Exercise aim: Look for the line that has "From Stdlib Require Import ZArith QArith" in the material below; please repeat it and every line after it, exactly, up to and including the line that has "Theorem answer_carries_fixed_source request", and nothing else.

Provided data:
(** * System monitor: report generator, dashboard back end, alert log

    A shallow embedding of the Python code of the system monitor
    (web/report_generator.py, web/app.py and the logic exercised by
    tests/python/test_chart_data.py and tests/python/test_alert_manager.py)
    together with the properties its specification states about it.

    Python values are dynamically typed, so the embedding carries a small
    universe of JSON-shaped values, an exception monad for the operations
    that can raise, and IEEE binary64 floats as [spec_float] (the
    specification the primitive floats of the prover are checked against). *)

From Stdlib Require Import ZArith QArith Qabs Qpower Lia Lqa Bool List Ascii String.
From Stdlib Require Import Floats.SpecFloat.
From Stdlib Require Import Sorting.Sorted Sorting.Permutation.
From stdpp Require Import base option list strings gmap.

Local Open Scope string_scope.
Local Open Scope list_scope.
Local Open Scope Z_scope.

(** ** Exceptions *)

Module Py.

(** The exception classes the embedded functions can raise. *)
Inductive exc : Set :=
| AttributeError
| TypeError
| ZeroDivisionError
| OverflowError
| OSError
| ValueError
| RequestException.

Inductive result (A : Type) : Type :=
| Ok (a : A)
| Raise (e : exc).

Arguments Ok {A} a.
Arguments Raise {A} e.
(** C2: with the key configured and a client that answers, the request
    succeeds with the client's text as the answer and exactly one source
    label, the fixed "General AI Knowledge" notice; the client has been
    called once, with the fixed system prompt and no retrieved context. *)
Theorem answer_carries_fixed_source request w response block blocks :
  truthy (environ w !! "ANTHROPIC_API_KEY") = true ->
  messages_create (length (calls w)) (request_args request w) = inr response ->
  Response.content response = block :: blocks ->
  fst (query_documents messages_create str request w)
  = inr {| QueryResponse.answer := ContentBlock.text block;
           QueryResponse.sources := [ general_knowledge_source ];
           QueryResponse.session_id := resolved request |}
  /\ calls (snd (query_documents messages_create str request w))
     = calls w ++ [ request_args request w ]
  /\ CreateArgs.system (request_args request w) = system_prompt.
Proof.
  intros Hkey Hcall Hcons.
  rewrite (query_documents_ok _ _ _ _ _ _ _ Hkey Hcall Hcons).
  repeat split.
Qed.

(** C5: an answered request is served under the session id it supplies
    when that id is a non-empty string, and under the fixed id "default"
    when it supplies none or the empty string; the response carries that
    id. *)
Theorem response_session_id_is_given_or_default request w response w' :
  query_documents messages_create str request w = (inr response, w') ->
  QueryResponse.session_id response
  = match QueryRequest.session_id request with
    | Some s => if decide (s = "") then "default" else s
    | None => "default"
    end.
Proof.
  rewrite <- or_else_cases. fold (resolved request).
  destruct (query_documents_outcome messages_create str request w);
    intros Hrun; inversion Hrun; reflexivity.
Qed.
(** * LSB steganography codec of [steg_module.js]

    A shallow embedding of [StegModule.prototype.hide] and
    [StegModule.prototype.unhide], with the JavaScript string and number
    conversions they go through, followed by the properties of the codec. *)

From Stdlib Require Import ZArith Zquot String Ascii Lia.
From stdpp Require Import base list.

Local Open Scope Z_scope.

(** * The program *)

(** ** JavaScript values *)

(** A JavaScript string is a sequence of UTF-16 code units. *)
Abbreviation jsstring := (list Z).

(** A string literal. *)
Fixpoint lit (s : string) : jsstring :=
  match s with
  | EmptyString => []
  | String a s' => Z.of_N (N_of_ascii a) :: lit s'
  end.

(** The one-character string ['\0']. *)
Definition NUL : jsstring := [0].

(** The numbers the codec meets are integers and [NaN]. *)
Inductive jsnum :=
  | Num (z : Z)
  | NaN.

(** [x % 2 === 0] for an array element; a read past the end of the array is
    [undefined], [undefined % 2] is [NaN], and [NaN === 0] is false. *)
Definition isEven (x : option Z) : bool :=
  match x with
  | Some p => Z.rem p 2 =? 0
  | None => false
  end.

(** [x | y] and [x & y]; the operand [undefined] converts to 0. *)
Definition jsOr (x : option Z) (y : Z) : Z := Z.lor (default 0 x) y.
Definition jsAnd (x : option Z) (y : Z) : Z := Z.land (default 0 x) y.

(** Digits of [Number.prototype.toString(radix)]: ['0'..'9'], ['a'..'z']. *)
Definition digitChar (d : Z) : Z := if d <? 10 then 48 + d else 87 + d.

(** The digits of [z >= 0], most significant first, in front of [acc]; a
    fuel of one more than the binary logarithm of [z] is enough for every
    radix. *)
Fixpoint digitsOf (fuel : nat) (radix z : Z) (acc : jsstring) : jsstring :=
  match fuel with
  | O => acc
  | S f =>
      let acc' := digitChar (z mod radix) :: acc in
      if z / radix =? 0 then acc' else digitsOf f radix (z / radix) acc'
  end.

(** [n.toString(radix)]. *)
Definition toString (n : jsnum) (radix : Z) : jsstring :=
  match n with
  | NaN => lit "NaN"
  | Num z =>
      if z <? 0
      then 45 :: digitsOf (S (Z.to_nat (Z.log2 (- z)))) radix (- z) []
      else digitsOf (S (Z.to_nat (Z.log2 z))) radix z []
  end.

(** The value of a digit character, in either case. *)
Definition digitVal (c : Z) : option Z :=
  if (48 <=? c) && (c <=? 57) then Some (c - 48)
  else if (97 <=? c) && (c <=? 122) then Some (c - 87)
  else if (65 <=? c) && (c <=? 90) then Some (c - 55)
  else None.

(** The longest prefix of [s] made of digits of the radix; [acc] is [None]
    until a digit has been read. *)
Fixpoint parseDigits (radix : Z) (s : jsstring) (acc : option Z) : option Z :=
  match s with
  | [] => acc
  | c :: s' =>
      match digitVal c with
      | Some d =>
          if d <? radix
          then parseDigits radix s' (Some (default 0 acc * radix + d))
          else acc
      | None => acc
      end
  end.

(** [parseInt(s, radix)].  Every string the codec parses is either made of
    digits or is ["NaN"]: none starts with white space, a sign or ["0x"],
    so those parts of [parseInt] are left out. *)
Definition parseInt (s : jsstring) (radix : Z) : jsnum :=
  match parseDigits radix s None with
  | Some z => Num z
  | None => NaN
  end.

(** [s.charCodeAt(i)]: [NaN] when [i] is out of range. *)
Definition charCodeAt (s : jsstring) (i : nat) : jsnum :=
  match s !! i with
  | Some c => Num c
  | None => NaN
  end.

(** [String.fromCharCode(n)]: the argument is converted to a 16-bit
    unsigned integer, [NaN] to 0. *)
Definition fromCharCode (n : jsnum) : jsstring :=
  match n with
  | Num z => [z mod 65536]
  | NaN => [0]
  end.

(** [s.substr(k, len)] for [k >= 0], and [s.substr(-n)]. *)
Definition substr (s : jsstring) (k len : nat) : jsstring := take len (drop k s).
Definition substrLast (s : jsstring) (n : nat) : jsstring :=
  drop (length s - n) s.

(** ** Images *)

(** Modelled from the spec: the [Ppm] class of [./ppm] is not part of the
    sources.  An image carries its meta-information (header, comments,
    resolution, colour depth) and owns a pixel buffer, a fixed-length array
    of unsigned 8-bit integers: a read past its end gives [undefined] and a
    write past its end is dropped.  Buffers live in a store and an image
    refers to its buffer by location, so that sharing between images is
    visible. *)
Record Ppm := mkPpm {
  header : jsstring;
  comments : list jsstring;
  resolution : Z * Z;
  colorDepth : Z;
  pixelBytes : nat
}.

Exercise solution:
From Stdlib Require Import ZArith QArith Qabs Qpower Lia Lqa Bool List Ascii String.
From Stdlib Require Import Floats.SpecFloat.
From Stdlib Require Import Sorting.Sorted Sorting.Permutation.
From stdpp Require Import base option list strings gmap.

Local Open Scope string_scope.
Local Open Scope list_scope.
Local Open Scope Z_scope.

(** ** Exceptions *)

Module Py.

(** The exception classes the embedded functions can raise. *)
Inductive exc : Set :=
| AttributeError
| TypeError
| ZeroDivisionError
| OverflowError
| OSError
| ValueError
| RequestException.

Inductive result (A : Type) : Type :=
| Ok (a : A)
| Raise (e : exc).

Arguments Ok {A} a.
Arguments Raise {A} e.
(** C2: with the key configured and a client that answers, the request
    succeeds with the client's text as the answer and exactly one source
    label, the fixed "General AI Knowledge" notice; the client has been
    called once, with the fixed system prompt and no retrieved context. *)
Theorem answer_carries_fixed_source request w response block blocks :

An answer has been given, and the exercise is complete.